Facebook is seeming shifting its attention to video -- first by allowing people and publishers alike to upload videos on the social network, and then by Facebook Live, with which people are able to broadcast themselves to their friends and followers. Recently, an executive with the company said that Facebook will be probably all video in five years. "The best way to tell stories in this world, where so much information is coming at us, actually is video," Nicola Mendelsohn, who heads up Facebook's operations in Europe, the Middle East and Africa said. "It conveys so much more information in a much quicker period. So actually the trend helps us to digest much more information." Tim Carmody, a reporter whose work has appeared on Wired, and The Verge among others, makes a strong case for texts, and why it is always going to be here. He writes: Text is surprisingly resilient. It's cheap, it's flexible, it's discreet. Human brains process it absurdly well considering there's nothing really built-in for it. Plenty of people can deal with text better than they can spoken language, whether as a matter of preference or necessity. And it's endlessly computable -- you can search it, code it. You can use text to make it do other things. In short, all of the same technological advances that enable more and more video, audio, and immersive VR entertainment also enable more and more text. We will see more of all of them as the technological bottlenecks open up. And text itself will get weirder, its properties less distinct, as it reflects new assumptions and possibilities borrowed from other tech and media. It already has! Text can be real-time, text can be ephemeral -- text has taken on almost all of the attributes we always used to distinguish speech, but it's still remained text. It's still visual characters registered by the eye standing in for (and shaping its own) language.

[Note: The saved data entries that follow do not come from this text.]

(* ===== verification/FundingFlow.v ===== *)
(** * Orders, confirmations and executions over one funding store

    Any number of chat messages, decisions on drafts, funding confirmations, chat
    executions, automatic ticks and client calls, interleaved at every await and
    stopped anywhere, while the rule table changes at will.  What comes out: an
    order exists only when a user asked for it, a budget is reserved only for a
    verified deposit, and an order's budget reaches the chain at most once. *)
From stdpp Require Import functions.
From S2P Require Import Prelude Interaction WatchRules WatcherBase RuleStore RustText.
From S2P Require Import FundingStore FundingSafety DemoCommand MarketReading OrderDraft.
From S2P Require Import FundingEvents OrderCommand ChatExecute OrderBridge AutoExecute.
#[local] Open Scope string_scope.
#[local] Open Scope Z_scope.

(** ** State and events *)
Inductive FlowEntry :=
| ECall (c : FundingCall) (rows : Z)
| EFetched (signature : string) (r : Result string TxFetchOutcome)
| ESent (intent_id : string) (req : ChatExecuteSendRequest) (o : ChatExecuteSendOutcome)
| EConsumed (session_id_hex draft_id hash : string) (o : DraftConsumeOutcome)
| EWallet (session_id_hex : string) (wallet : option string)
| EMessage (session_id message : string)
| EDecision (session_id draft_id draft_hash : string) (user_confirmed : bool).
Notation FlowLog := (list FlowEntry).

Record FlowState := MkFlow {
  fw_intents : IntentTable;
  fw_rules : Table;
  fw_log : FlowLog
}.

(** Everything the environment decides. *)
Record FlowEnv := MkFlowEnv {
  fe_now : Z;
  fe_fault : option string;
  fe_tx : string → Result string TxFetchOutcome;
  fe_save : ERes SaveDisplayApyReading;
  fe_native : string → DemoParsed → ERes W5dEvaluationResult;
  fe_send : ChatExecuteSendRequest → ChatExecuteSendOutcome;
  fe_consume : string → string → string → DraftConsumeOutcome;
  fe_draft : string → string → option DraftIntent;
  fe_wallet : string → option string
}.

16 of 189 comments (clear)

  1. I'll believe text is dead... by tekrat · · Score: 4, Insightful

    I'll believe text is dead when facebook replaces their logo with a video. And not a video *of* text. In the meantime, there's lots of text on facebook, whether they like it or not.

    --
    If telephones are outlawed, then only outlaws will have telephones.
    1. Re:I'll believe text is dead... by tripleevenfall · · Score: 5, Insightful

      When I click on a link for a news story or some other item which seems interesting and it turns out to be a video, I click the back button instantly.

      Video is a stupid medium for this. It's a devolution. People started getting their news -for example- online, because you get what you want instantly, you don't have to sit through a long broadcast to find the items you're interested in.

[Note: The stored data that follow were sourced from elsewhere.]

(* ===== verification/ComputeBudget.v ===== *)
(** * The compute budget of a transaction

    solana-core/compute.rs: the instructions that are put in front of a submitted
    transaction, and the limit that is tightened after a simulation; and that both leave the other instructions alone. *)
From S2P Require Import Prelude Solana Float64 SdkTypes.
#[local] Open Scope Z_scope.

Definition DEFAULT_COMPUTE_UNITS : Z := 200000.
(** 1.1 and 0.1, to the nearest double. *)
Definition CU_HEADROOM_FACTOR : f64 := S754_finite false 4953959590107546 (-52).
Definition TWO_PASS_THRESHOLD : f64 := S754_finite false 7205759403792794 (-56).

(** [x.clamp(lo, hi)] *)
Definition clamp (lo hi x : Z) : Z := Z.min hi (Z.max lo x).

Definition compute_limit_from_simulation (simulated_units : Z) : Z :=
  let with_headroom := f64_as_u64 (f64_mul (f64_of_Z false simulated_units) CU_HEADROOM_FACTOR) in
  wrap 32 (clamp 1000 1400000 with_headroom).

Definition should_tighten (current_limit derived_limit : Z) : bool :=
  let savings := SFdiv 53 1024 (f64_of_Z false (Z.max 0 (current_limit - derived_limit)))
                   (f64_of_Z false current_limit) in
  SFltb TWO_PASS_THRESHOLD savings.

Section budget.
Context `{Sdk}.

Definition is_set_compute_unit_limit_data (data : list byte) : bool :=
  (length data =? 5)%nat && bool_decide (head data = Some (byte_of 2)).

Definition has_compute_budget_instructions (tx : Transaction) : bool :=
  existsb (λ ix, bool_decide (key_at (account_keys (message tx)) (cx_program_id_index ix) =
                              Some compute_budget_id))
    (msg_instructions (message tx)).

(** One instruction decompiled; an index out of range panics. *)
Definition account_meta (m : Message) (idx : Z) : option AccountMeta :=
  pubkey ← key_at (account_keys m) idx;
  Some (MkMeta pubkey (msg_is_signer m (Z.to_nat idx)) (msg_is_maybe_writable m (Z.to_nat idx))).
Definition decompile (m : Message) (ix : CompiledInstruction) : option Instruction :=
  program_id ← key_at (account_keys m) (cx_program_id_index ix);
  accounts ← mapM (account_meta m) (cx_accounts ix);
  Some (MkInstruction program_id accounts (cx_data ix)).

Definition prepend_compute_budget (tx : Transaction) (compute_unit_limit price : Z) :
    option (bool * Transaction) :=
  if has_compute_budget_instructions tx then Some (false, tx)
  else
    let payer := head (account_keys (message tx)) in
    original ← mapM (decompile (message tx)) (msg_instructions (message tx));
    let new_instructions :=
      (set_compute_unit_limit compute_unit_limit ::
       (if 0 <? price then [set_compute_unit_price price] else []) ++ original)%list in
    Some (true, set_message (message_new new_instructions payer) tx).

(** One instruction of the rebuilt message, and whether it was the limit. *)
Definition replaced (m : Message) (new_limit : Z) (ix : CompiledInstruction) :
    option (bool * Instruction) :=
  program_id ← key_at (account_keys m) (cx_program_id_index ix);
  if bool_decide (program_id = compute_budget_id) && is_set_compute_unit_limit_data (cx_data ix)
  then Some (true, set_compute_unit_limit new_limit)
  else ix ← decompile m ix; Some (false, ix).

Definition replace_compute_unit_limit (tx : Transaction) (new_limit : Z) :
    option (bool * Transaction) :=
  let m := message tx in
  new_instructions ← mapM (replaced m new_limit) (msg_instructions m);
  let found := existsb fst new_instructions in
  Some (found,
    if found then
      set_blockhash (recent_blockhash m)
        (set_message (message_new (map snd new_instructions) (head (account_keys m))) tx)
    else tx).
End budget.

(** * What a compute budget leaves alone

    Prepending a budget, refreshing the blockhash and tightening the limit change only
    the instructions of the budget program. *)

Section facts.
Context `{SdkLaws}.
Implicit Types (tx : Transaction) (m : Message) (ix : CompiledInstruction) (base : list Pubkey).

(** What a transaction does, apart from its budget. *)
Definition of_budget (r : Resolved) : bool := bool_decide (rs_program r = Some compute_budget_id).
Definition without_budget (l : list Resolved) : list Resolved :=
  List.filter (λ r, negb (of_budget r)) l.
Definition payload tx : list Resolved := without_budget (resolved (message tx)).

(** ** Decompiling *)
Lemma account_meta_key m i a : account_meta m i = Some a → key_at (account_keys m) i = Some (meta_key a).
Proof. unfold account_meta. destruct (key_at _ i); [|done]. by intros [= <-]. Qed.

Lemma decompile_resolves m ix inst : decompile m ix = Some inst →
  resolved_of inst = resolve (account_keys m) ix.
Proof.
  unfold decompile, resolved_of, resolve.
  destruct (key_at _ (cx_program_id_index ix)) as [k|]; cbn [mbind option_bind]; [|done].
  destruct (mapM _ (cx_accounts ix)) as [metas|] eqn:Hm; [|done].
  intros [= <-]. cbn. f_equal. apply mapM_Some_1 in Hm.
  induction Hm as [|i a idxs metas Ha%account_meta_key Hm IH]; [done|]. cbn. by rewrite IH, Ha.
Qed.

Definition names (inst : Instruction) : list Pubkey := ix_program_id inst :: map meta_key (ix_accounts inst).

Lemma decompile_names m ix inst k : decompile m ix = Some inst → k ∈ names inst → k ∈ account_keys m.
Proof.
  unfold decompile. destruct (key_at _ _) as [p|] eqn:Hp; cbn [mbind option_bind]; [|done].
  destruct (mapM _ (cx_accounts ix)) as [metas|] eqn:Hm; [|done]. intros [= <-]. unfold names. cbn.
  intros [->|Hk]%elem_of_cons; [by eapply list_elem_of_lookup_2|]. apply mapM_Some_1 in Hm.
  induction Hm as [|i a idxs metas Ha%account_meta_key Hm IH]; [by apply not_elem_of_nil in Hk|].
  apply elem_of_cons in Hk as [->|Hk]; [by eapply list_elem_of_lookup_2|by apply IH].
Qed.

(** ** Compiling *)

(** Everything a transaction and its budget name. *)
Definition within base tx : Prop := compute_budget_id ∈ base ∧ ∀ k, k ∈ account_keys (message tx) → k ∈ base.

Lemma compiled base tx insts : (length base ≤ 256)%nat → within base tx →
  (∀ inst k, inst ∈ insts → k ∈ names inst → k ∈ base) →
  let m := message_new insts (head (account_keys (message tx))) in
  resolved m = map resolved_of insts ∧ within base (set_message m tx).
Proof.
  intros Hlen [Hb Hw] Hin m.
  assert (∀ k, k ∈ keys_of insts (head (account_keys (message tx))) → k ∈ base) as Hk.
  { unfold keys_of. intros k Hk. rewrite elem_of_remove_dups in Hk. apply elem_of_app in Hk as [Hk|Hk].
    - destruct (account_keys (message tx)) as [|p ks] eqn:Hks; [by apply not_elem_of_nil in Hk|].
      apply list_elem_of_singleton in Hk as ->. apply Hw. by left.
    - apply list_elem_of_join in Hk as (ks & Hk & Hks).
      apply list_elem_of_In, in_map_iff in Hks as (inst & <- & Hinst%list_elem_of_In). by eapply Hin. }
  assert (length (keys_of insts (head (account_keys (message tx)))) ≤ 256)%nat as Hl.
  { etransitivity; [|exact Hlen]. apply submseteq_length, NoDup_submseteq; [apply NoDup_remove_dups|done]. }
  split; [by apply message_new_resolves|]. split; [done|]. cbn. intros k Hin'.
  by apply Hk, (message_new_keys _ _ _ Hl).
Qed.

(** The budget's own instructions. *)
Definition budget_inst (inst : Instruction) : Prop :=
  ix_program_id inst = compute_budget_id ∧ ix_accounts inst = [].
Lemma limit_inst n : budget_inst (set_compute_unit_limit n).
Proof. split; [apply limit_program|apply limit_accounts]. Qed.
Lemma price_inst n : budget_inst (set_compute_unit_price n).
Proof. split; [apply price_program|apply price_accounts]. Qed.
Lemma budget_names inst k : budget_inst inst → k ∈ names inst → k = compute_budget_id.
Proof. intros [Hp Ha]. unfold names. rewrite Hp, Ha. by intros ->%list_elem_of_singleton. Qed.
Lemma filtered r l : rs_program r = Some compute_budget_id →
  without_budget (r :: l) = without_budget l.
Proof.
  intros Hr. unfold without_budget. cbn [List.filter].
  assert (of_budget r = true) as -> by (by apply bool_decide_eq_true). done.
Qed.
Lemma budget_filtered inst l : budget_inst inst →
  without_budget (resolved_of inst :: l) = without_budget l.
Proof. intros [Hp _]. apply filtered. cbn. by rewrite Hp. Qed.

Lemma decompiled_all m insts : mapM (decompile m) (msg_instructions m) = Some insts →
  map resolved_of insts = resolved m ∧ ∀ inst k, inst ∈ insts → k ∈ names inst → k ∈ account_keys m.
Proof.
  unfold resolved. intros Hm%mapM_Some_1.
  induction Hm as [|ix inst ixs insts Hd Hm [IH1 IH2]]; [split; [done|by intros ? ? ?%not_elem_of_nil]|].
  split; [cbn; by rewrite IH1, (decompile_resolves _ _ _ Hd)|].
  intros inst' k [->|Hin]%elem_of_cons; [by eapply decompile_names|by apply IH2].
Qed.

(** ** The three changes *)
Lemma prepend_payload base tx n price b tx' : (length base ≤ 256)%nat → within base tx →
  prepend_compute_budget tx n price = Some (b, tx') → payload tx' = payload tx ∧ within base tx'.
Proof.
  intros Hlen Hw. unfold prepend_compute_budget. destruct (has_compute_budget_instructions tx);
    [by intros [= <- <-]|].
  destruct (mapM _ _) as [insts|] eqn:Hm; [|done]. apply decompiled_all in Hm as [Hres Hnames].
  cbn [mbind option_bind]. intros [= <- <-].
  match goal with |- context [message_new ?is0 _] => set (all := is0) end.
  destruct (compiled base tx all Hlen Hw) as [Hr Hw'].
  - intros inst k Hin Hk. destruct Hw as [Hb Hw].
    assert (budget_inst inst ∨ inst ∈ insts) as [Hbi|Hi]; [|by rewrite (budget_names _ _ Hbi Hk)|
      by eapply Hw, Hnames].
    unfold all in Hin. apply elem_of_cons in Hin as [->|Hin]; [left; apply limit_inst|].
    apply elem_of_app in Hin as [Hin|Hin]; [left|by right].
    destruct (0 <? price); [|by apply not_elem_of_nil in Hin].
    apply list_elem_of_singleton in Hin as ->. apply price_inst.
  - split; [|done]. unfold payload. cbn [set_message message]. rewrite Hr. unfold all.
    rewrite map_cons, budget_filtered by apply limit_inst. rewrite map_app, Hres.
    destruct (0 <? price); cbn [map app]; [|done]. by rewrite budget_filtered by apply price_inst.
Qed.

Lemma blockhash_payload base tx h : payload (set_blockhash h tx) = payload tx ∧
  (within base tx → within base (set_blockhash h tx)).
Proof. done. Qed.

Lemma replaced_all m n insts : mapM (replaced m n) (msg_instructions m) = Some insts →
  without_budget (map resolved_of (map snd insts)) = without_budget (resolved m) ∧
  ∀ inst k, inst ∈ map snd insts → k ∈ names inst → k = compute_budget_id ∨ k ∈ account_keys m.
Proof.
  unfold resolved. intros Hm%mapM_Some_1.
  induction Hm as [|ix [b inst] ixs insts Hd Hm [IH1 IH2]]; [split; [done|by intros ? ? ?%not_elem_of_nil]|].
  unfold replaced in Hd. destruct (key_at _ _) as [p|] eqn:Hp; cbn [mbind option_bind] in Hd; [|done].
  destruct (bool_decide (p = compute_budget_id) && _) eqn:Hlim.
  - injection Hd as <- <-. apply andb_true_iff in Hlim as [->%bool_decide_eq_true _]. split.
    + cbn [map snd]. rewrite budget_filtered by apply limit_inst. by rewrite filtered.
    + intros inst' k [->|Hin]%elem_of_cons Hk; [|by eapply IH2]. left. by eapply budget_names, Hk; apply limit_inst.
  - destruct (decompile m ix) as [i|] eqn:Hdec; [|done]. injection Hd as <- <-. split.
    + cbn [map snd]. rewrite (decompile_resolves _ _ _ Hdec). unfold without_budget in *. cbn [List.filter].
      by rewrite IH1.
    + intros inst' k [->|Hin]%elem_of_cons Hk; [|by eapply IH2]. right. by eapply decompile_names.
Qed.

(** Without a limit to replace the transaction stays as it is. *)
Lemma replace_absent tx n tx' : replace_compute_unit_limit tx n = Some (false, tx') → tx' = tx.
Proof.
  unfold replace_compute_unit_limit. destruct (mapM _ _); [|done]. cbn [mbind option_bind].
  intros [= Hf Ht]. by rewrite Hf in Ht.
Qed.
Lemma replace_payload base tx n b tx' : (length base ≤ 256)%nat → within base tx →
  replace_compute_unit_limit tx n = Some (b, tx') → payload tx' = payload tx ∧ within base tx'.
Proof.
  intros Hlen Hw. unfold replace_compute_unit_limit.
  destruct (mapM _ _) as [insts|] eqn:Hm; [|done]. apply replaced_all in Hm as [Hres Hnames].
  cbn [mbind option_bind]. intros [= <- <-]. destruct (existsb _ _); [|done].
  destruct (compiled base tx (map snd insts) Hlen Hw) as [Hr Hw'].
  - intros inst k Hin Hk. destruct Hw as [Hb Hw]. destruct (Hnames _ _ Hin Hk) as [->|?]; [done|by apply Hw].
  - split; [|by apply blockhash_payload]. unfold payload. cbn [set_blockhash set_message message].
    unfold resolved in *. cbn [account_keys msg_instructions]. by rewrite Hr.
Qed.
End facts.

      The point of digital media is supposed to be instant quick access. Not to mention how annoying video is and how it's rare that any video in your FB timeline is something you actually want to see.

    2. Re:I'll believe text is dead... by Grishnakh · · Score: 4, Insightful

      Don't tell Facebook this; I really want to see them push this all-video strategy, and ASAP too.

      Hopefully it'll finally get everyone to abandon that POS site, turning it into the next MySpace.

    3. Re:I'll believe text is dead... by pla · · Score: 5, Insightful

      This. I have zero interest in watching a five minute video just to get the same content I could read in thirty seconds.

      On top of that, usually when I want to check the news, I do so from work; kinda rude to my coworkers to have some random whiny news anchor blathering on in the background (when it even works, since they block most major video hosts to save bandwidth).

      And FWIW, this applies to a million other gratuitous uses of video as well, from tech tips to video game walkthroughs to DIY/HowTo guides. It has gotten so bad that I wish I could just have "-youtube" included by default in all my Google searches, since I need to add it half the time anyway.

    4. Re:I'll believe text is dead... by Maritz · · Score: 4, Insightful

      My first instinct is that someone as highly paid as her ought to have a functioning brain, and realise that video is never going to replace text or even come close.

      Take videocalling. Back in the 90s we thought that once we could video call, that's all we'd do. Not exactly true is it.

      --
      I do not want your cheap brainburning drugs. They are useless for work. And I am a working man today.
    5. Re:I'll believe text is dead... by AthanasiusKircher · · Score: 5, Insightful

      This. I have zero interest in watching a five minute video just to get the same content I could read in thirty seconds.

      THIS.

      Perhaps the two most important features of text which aren't mentioned in TFS -- (1) we generally read faster than we speak, so we can usually gather information faster from text, and (2) text is much more skimmable.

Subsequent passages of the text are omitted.